My first experience of crowds being intoxicated by charisma was in a Canadian rock concert given by ‘The Who’ in 1968. The sight of mob frenzy as they smashed their instruments on the stage was sickening, and I walked out.

The sight of Putin trying to use mass charisma to stir his Russian ‘supporters’ in Moscow’s Luzhynik Stadium last week brought echoes of Hitler’s Nuremberg rallies in the 1920s/1930s. However I suspect that the impact of Arnold Schwarzenegger’s nine-minute video, trending on social media throughout Russia, will be considerably greater.

The use of mass charisma as a tool for controlling people goes back millennia, and remains a major challenge for those of us who believe in individual liberty. So, this week we look at how the technique is used to inject a subconscious herd mentality into humanity and, at a personal level, some of the ways it can be controlled.

German sociologist and political economist Max Weber identified three types of political leadership or domination: tradition, a legal framework of rules, and charisma. His short life, from 1864 to 1920, encompassed a period filled with the melting pot of communism and the rise of Germanic ambition. He is recognised as one of the fathers of sociology along with Comte, Marx and Durkheim.

His focus on charisma, borne out by those Nuremberg rallies just a few years after his death, may have had religious foundations — since most faith traditions, including Christianity, have seen mass charisma at work. You only have to think of the way the crowds called for Jesus’s crucifixion just a few days after his triumphant entry into Jerusalem to witness the power of charisma.

Yet, as we wrote in our commentary on 14 February, the Gospel teaches us that each person has an individual relationship with God, which should not be intermediated.

There is no doubt that religion is one of the tools Putin is using to justify his murderous assault on Ukraine, even though there are hardly any of the ten commandments that he hasn't broken. The leader of the Russian Orthodox Church, Patriarch Kirill, has been pressed by Christian leaders across the world, including the Pope, to condemn the invasion of Ukraine — but nothing has been forthcoming.

Putin no doubt seeks to find some religious justification for his actions in his mind, and this discussion of the roots of the Orthodox Church, in which former Archbishop of Canterbury Rowan Williams plays a large part, helps to explain the complex interplay between Ukraine and Moscow, as the Orthodox understanding spread north from what was Constantinople (now Istanbul).

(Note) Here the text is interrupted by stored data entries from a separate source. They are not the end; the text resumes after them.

(** C2, where the code goes wrong. The script is started from the
    checkout as [python3 scripts/https_server.py /srv/www] and [__file__]
    is that relative name. [os.path.abspath(__file__)] runs after
    [os.chdir], so the pair is looked for under the served directory and
    the run fails, although both files lie next to the script; without the
    argument the same invocation finds them. *)
Lemma C2_relative_script_path_follows_serve_dir :
  demo_fs true "/opt/gfx/scripts/cert.pem" = Some (File "CERT")
  /\ cert_file_of (demo_world "/opt/gfx" true) ["scripts/https_server.py"; "/srv/www"]
                  "scripts/https_server.py"
     = "/srv/www/scripts/cert.pem"
  /\ fst (run (demo_world "/opt/gfx" true) ["scripts/https_server.py"; "/srv/www"]
              "scripts/https_server.py" 0)
     = Raised (FileNotFoundError "/srv/www/scripts/cert.pem")
  /\ run (demo_world "/opt/gfx" true) ["scripts/https_server.py"]
         "scripts/https_server.py" 0
     = (Serving,
        at_stage (demo_world "/opt/gfx" true) "/opt/gfx"
          [EvChdir "/opt/gfx"; EvBind "0.0.0.0" 8443; EvListen;
           EvLoadCert "/opt/gfx/scripts/cert.pem" "/opt/gfx/scripts/key.pem";
           EvWrapSocket;
           EvStdout "Serving HTTPS from: /opt/gfx";
           EvStdout "Server running at https://0.0.0.0:8443/"]).
Proof. repeat split. Qed.

(** C6. Whatever is requested, a file whose bytes the server sends is a
    file inside the served directory, under the name the file system has
    it, and a directory it lists is inside the served directory: the name
    is the directory followed by whole components, none of them [..]. *)
Theorem C6_served_files_stay_inside
        (w : World) (argv : list string) (__file__ : string) (fuel : nat) (r : response) :
  In (EvRespond r) (trace (snd (run w argv __file__ fuel))) ->
  match r with
  | FileContent file content =>
      inside (w_realpath w (serve_root w argv)) file = true
      /\ read_file w file = inr content
  | Listing dir _ => inside (w_realpath w (serve_root w argv)) dir = true
  | HeadersOnly _ => True
  | ErrorPage _ => True
  end.
Proof.
  destruct (run_cases w argv __file__)
    as [e _ Hrun|e _ _ Hrun|e _ _ _ Hrun|context e _ _ _ _ Hrun|context _ _ _ _ Hrun].
  - rewrite Hrun. intros [].
  - rewrite Hrun. intros [H|[]]. discriminate.
  - rewrite Hrun. intros [H|[H|[H|[]]]]; discriminate.
  - rewrite Hrun. intros [H|[H|[H|[H|[H|[]]]]]]; discriminate.
  - destruct (started_run w argv __file__ fuel (Hrun fuel)) as (extra & F & -> & _).
    unfold extend. cbn [trace]. intros Hin. apply in_app_or in Hin as [Hin|Hin].
    + simpl in Hin. repeat (destruct Hin as [Hin|Hin]; [discriminate |]). destruct Hin.
    + apply (request_events_In _ _ _ _ F) in Hin. simpl in Hin.
      destruct r as [file content|dir names|code|code]; auto.
      * destruct Hin as [Hi Hr]. split; [now apply inside_iff | exact Hr].
      * now apply inside_iff.
Qed.

Lemma C6_served_files_stay_inside_witness :
  inside "/srv/www" "/srv/www/hello.txt" = true
  /\ read_file (demo_world "/home/u" true) "/srv/www/hello.txt" = inr "hi".
Proof.
  apply (C6_served_files_stay_inside (demo_world "/home/u" true)
           ["https_server.py"; "/srv/www"] "/opt/gfx/scripts/https_server.py" 2
           (FileContent "/srv/www/hello.txt" "hi")).
  vm_compute. do 8 right. left. reflexivity.
Defined.

(** The request of the specification: the traversal is resolved inside the
    served directory and answered with the error page. *)
Example traversal_is_confined :
  http_server.translate_path "/srv/www" "/../../etc/passwd" = "/srv/www/etc/passwd"
  /\ http_server.translate_path "/srv/www" "/%2e%2e/%2e%2e/etc/passwd" = "/srv/www/etc/passwd"
  /\ http_server.translate_path "/srv/www" "../../etc/passwd" = "/srv/www/etc/passwd"
  /\ inside "/srv/www" "/etc/passwd" = false
  /\ inside "/srv/www" "/srv/www/../../etc/passwd" = false
  /\ inside "/srv/www" "/srv/wwwx/hello.txt" = false
  /\ In (EvRespond (ErrorPage "404"))
        (trace (snd (run (demo_world "/home/u" true) ["https_server.py"; "/srv/www"]
                         "/opt/gfx/scripts/https_server.py" 2))).
Proof. repeat split. vm_compute. do 11 right. left. reflexivity. Qed.
(** * Finance tracker backend: transaction parser, analytics windows and updates

    Shallow embedding of [backend/src/services/aiService.js] and of the
    route handlers of [backend/src/routes/transactions.js] (the transaction
    router and the analytics router) used by the properties below, and of
    [getDateRangeFromPeriod] of [frontend/src/utils/dateUtils.ts].

    Modelling conventions.
    - Strings are Stdlib strings over [ascii]; [toLowerCase] is the ASCII
      case mapping (the texts handled below are ASCII).  The currency glyphs
      [₹ € £ ¥] of the amount regex are outside this alphabet; only [$] is
      modelled.
    - JS numbers are rationals [Q] (floating-point rounding is not modelled).
    - JS [Date]s are millisecond timestamps [Z]; the server's local time is
      taken to be UTC (no offset, no daylight saving); the browser's offset
      from UTC is a parameter of the dashboard model.
    - A thrown exception is the [Throw] case of the [Exc] type. *)

From Stdlib Require Import ZArith QArith Qabs Qround Bool List Lia.
From Stdlib Require Import Strings.String Strings.Ascii.
From Stdlib Require Import Sorting.Permutation Sorting.Sorted Lqa.
Import ListNotations.
Open Scope string_scope.
Set Warnings "-register-all".

(* ------------------------------------------------------------------ *)
(** ** JS string primitives *)

Module JSString.

Definition is_upper (c : ascii) : bool :=
  let n := nat_of_ascii c in (65 <=? n)%nat && (n <=? 90)%nat.

Definition lower_char (c : ascii) : ascii :=
  if is_upper c then ascii_of_nat (nat_of_ascii c + 32) else c.

(** [String.prototype.toLowerCase] *)
Fixpoint toLowerCase (s : string) : string :=
  match s with
  | EmptyString => EmptyString
  | String c r => String (lower_char c) (toLowerCase r)
  end.

(** [s.includes(k)]: [k] occurs in [s] at some position. *)
Fixpoint includes (s k : string) : bool :=
  prefix k s || match s with
                | EmptyString => false
                | String _ r => includes r k
                end.

(** [s.substring(0, n)] *)
Definition substring0 (s : string) (n : nat) : string := substring 0 n s.

(** [xs.some(k => s.includes(k))] *)
Definition some_includes (s : string) (ks : list string) : bool :=
  existsb (includes s) ks.

End JSString.

Import JSString.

Part of this logic appears to include resisting the decadence of western civilization as Ukraine has moved closer to Europe. Those who would judge others in this way are often quick to defend their actions, but the Christian faith explicitly warns against judgement, calling for us rather to examine our own consciences: that would be a challenge for Putin.

But mass charisma sweeps over all this; logic is easily swept away as the intoxication of the crowd takes over: consider how Hitler was able to sweep the German nation before him in the 1930s. Individual logic, self-discipline, conscience and a lot of courage are the only ways to resist this technique of mass intermediation.

Measured against Weber’s trilogy, charisma is the most dangerous — tradition is easily swept aside in a fast-changing world of technological progress. Meanwhile rules-based bureaucracy falls foul of stagnation, as seen in the European Union. However we must watch carefully to resist the siren call of charisma, which takes control like alcohol or drugs.

The continuing inter-generational renewal of humanity provides a long-term cleansing of the power of mass charisma. Writing in The Times last week, Hugo Rifkind wrote of the generational struggle for Russia’s soul, and that's why it's so important to provide the opportunity for all young people to explore and seek their own fulfilment in life.

And in this respect there is a continuing, although currently eclipsed, process of inter-generational change continuing at present with Covid-19. This week the United States reaches the awful milestone of one million deaths, and the world as a whole is a long way from being free of the virus. It’s ironic that Max Weber died of pneumonia complications after contracting the Spanish flu.

Covid remains a dangerous threat for all those who either can't, or won’t (persuaded by mass charisma?), be vaccinated: even in the UK the daily death toll is still in three figures. In the U.S., the weekly death rate is twenty times higher for those who are unvaccinated compared to those who have been fully vaccinated and ‘boosted’.

It's understandable that Governments are now taking the brakes off Covid protection: they would argue that people have had every opportunity to take advantage of the vaccine, and that economics have to get moving again. So the threat now lies fairly and squarely with the unvaccinated.

As with economics, so also with authoritarian dictators: death will make its mark in the end, and new generations will take on the stewardship of our challenged world. Let's hope they increasingly realise that using mass charisma to dominate others is not the route to a fulfilling life: that humans are not herd animals at heart.